- **About this task**
Please repeat all of the listing exactly.

- **Exercise data**
·····

(** * heat_coil: a shallow embedding of the heating-coil kernel module

    The module drives a heating coil through one GPIO line while a
    watchdog thread samples a MAX6675 thermocouple converter over three
    bit-banged lines.  The embedding below follows [heat_coil.c] function
    by function: the module-scope variables become a record, every kernel
    function becomes a computation in a small state monad, and everything
    the kernel or the hardware decides (the level of the DATA line at each
    clock, the outcome of a user copy, the contents of fresh memory) is an
    explicit argument. *)

From Stdlib Require Import ZArith Lia DecimalString.
From stdpp Require Import base gmap list strings.

Local Open Scope Z_scope.

(** ** Constants of the source *)

Definition CS_PIN : Z := 24.
Definition CLK_PIN : Z := 23.
Definition DATA_PIN : Z := 22.
Definition HEAT_PIN : Z := 6.

Definition TEMP_DEVICE_NAME : string := "heatcoil.temp".
Definition STATUS_DEVICE_NAME : string := "heatcoil.status".

Definition TEMP_MINOR : Z := 0.
Definition STATUS_MINOR : Z := 1.

(** Temperature limits in ticks (1 tick = 0.25 C). *)
Definition TEMP_LIMIT : Z := 2151.
Definition TEMP_LIMIT_2 : Z := 2662.

(** [errno] values of the kernel headers. *)
Definition EFAULT : Z := 14.
Definition EINVAL : Z := 22.

(** ** Observable events

    Every call into the kernel that touches the outside world is recorded,
    newest first, in the [klog] field of the state. *)

Inductive event : Type :=
| EGpioRequest (pin : Z) (label : string)
| EGpioFree (pin : Z)
| EGpioDirOut (pin level : Z)
| EGpioDirIn (pin : Z)
| EGpioSet (pin level : Z)
| EGpioGet (pin level : Z)
| EUsleep (lo hi : Z)
| EPrintk (msg : string)
| ERegister (maj : Z) (name : string)
| EUnregister (maj : Z) (name : string)
| EKthreadCreate (name : string)
| EWakeUp
| EKthreadStop
| EBadRead (index : nat) (size : nat).

(** ** Module state *)

Record state : Type := mkState {
  heating : Z;              (* static int heating = 0; *)
  temp : Z;                 (* static u16 temp; *)
  major : Z;                (* static int major; *)
  watchdog_thread : bool;   (* the task pointer is not NULL *)
  watchdog_awake : bool;    (* wake_up_process was called on it *)
  gpio_level : gmap Z Z;    (* level last driven on each output line *)
  gpio_owned : gset Z;      (* lines requested and not yet freed *)
  klog : list event         (* newest event first *)
}.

·····

- **Solution to the problem**
(** * heat_coil: a shallow embedding of the heating-coil kernel module

    The module drives a heating coil through one GPIO line while a
    watchdog thread samples a MAX6675 thermocouple converter over three
    bit-banged lines.  The embedding below follows [heat_coil.c] function
    by function: the module-scope variables become a record, every kernel
    function becomes a computation in a small state monad, and everything
    the kernel or the hardware decides (the level of the DATA line at each
    clock, the outcome of a user copy, the contents of fresh memory) is an
    explicit argument. *)

From Stdlib Require Import ZArith Lia DecimalString.
From stdpp Require Import base gmap list strings.

Local Open Scope Z_scope.

(** ** Constants of the source *)

Definition CS_PIN : Z := 24.
Definition CLK_PIN : Z := 23.
Definition DATA_PIN : Z := 22.
Definition HEAT_PIN : Z := 6.

Definition TEMP_DEVICE_NAME : string := "heatcoil.temp".
Definition STATUS_DEVICE_NAME : string := "heatcoil.status".

Definition TEMP_MINOR : Z := 0.
Definition STATUS_MINOR : Z := 1.

(** Temperature limits in ticks (1 tick = 0.25 C). *)
Definition TEMP_LIMIT : Z := 2151.
Definition TEMP_LIMIT_2 : Z := 2662.

(** [errno] values of the kernel headers. *)
Definition EFAULT : Z := 14.
Definition EINVAL : Z := 22.

(** ** Observable events

    Every call into the kernel that touches the outside world is recorded,
    newest first, in the [klog] field of the state. *)

Inductive event : Type :=
| EGpioRequest (pin : Z) (label : string)
| EGpioFree (pin : Z)
| EGpioDirOut (pin level : Z)
| EGpioDirIn (pin : Z)
| EGpioSet (pin level : Z)
| EGpioGet (pin level : Z)
| EUsleep (lo hi : Z)
| EPrintk (msg : string)
| ERegister (maj : Z) (name : string)
| EUnregister (maj : Z) (name : string)
| EKthreadCreate (name : string)
| EWakeUp
| EKthreadStop
| EBadRead (index : nat) (size : nat).

(** ** Module state *)

Record state : Type := mkState {
  heating : Z;              (* static int heating = 0; *)
  temp : Z;                 (* static u16 temp; *)
  major : Z;                (* static int major; *)
  watchdog_thread : bool;   (* the task pointer is not NULL *)
  watchdog_awake : bool;    (* wake_up_process was called on it *)
  gpio_level : gmap Z Z;    (* level last driven on each output line *)
  gpio_owned : gset Z;      (* lines requested and not yet freed *)
  klog : list event         (* newest event first *)
}.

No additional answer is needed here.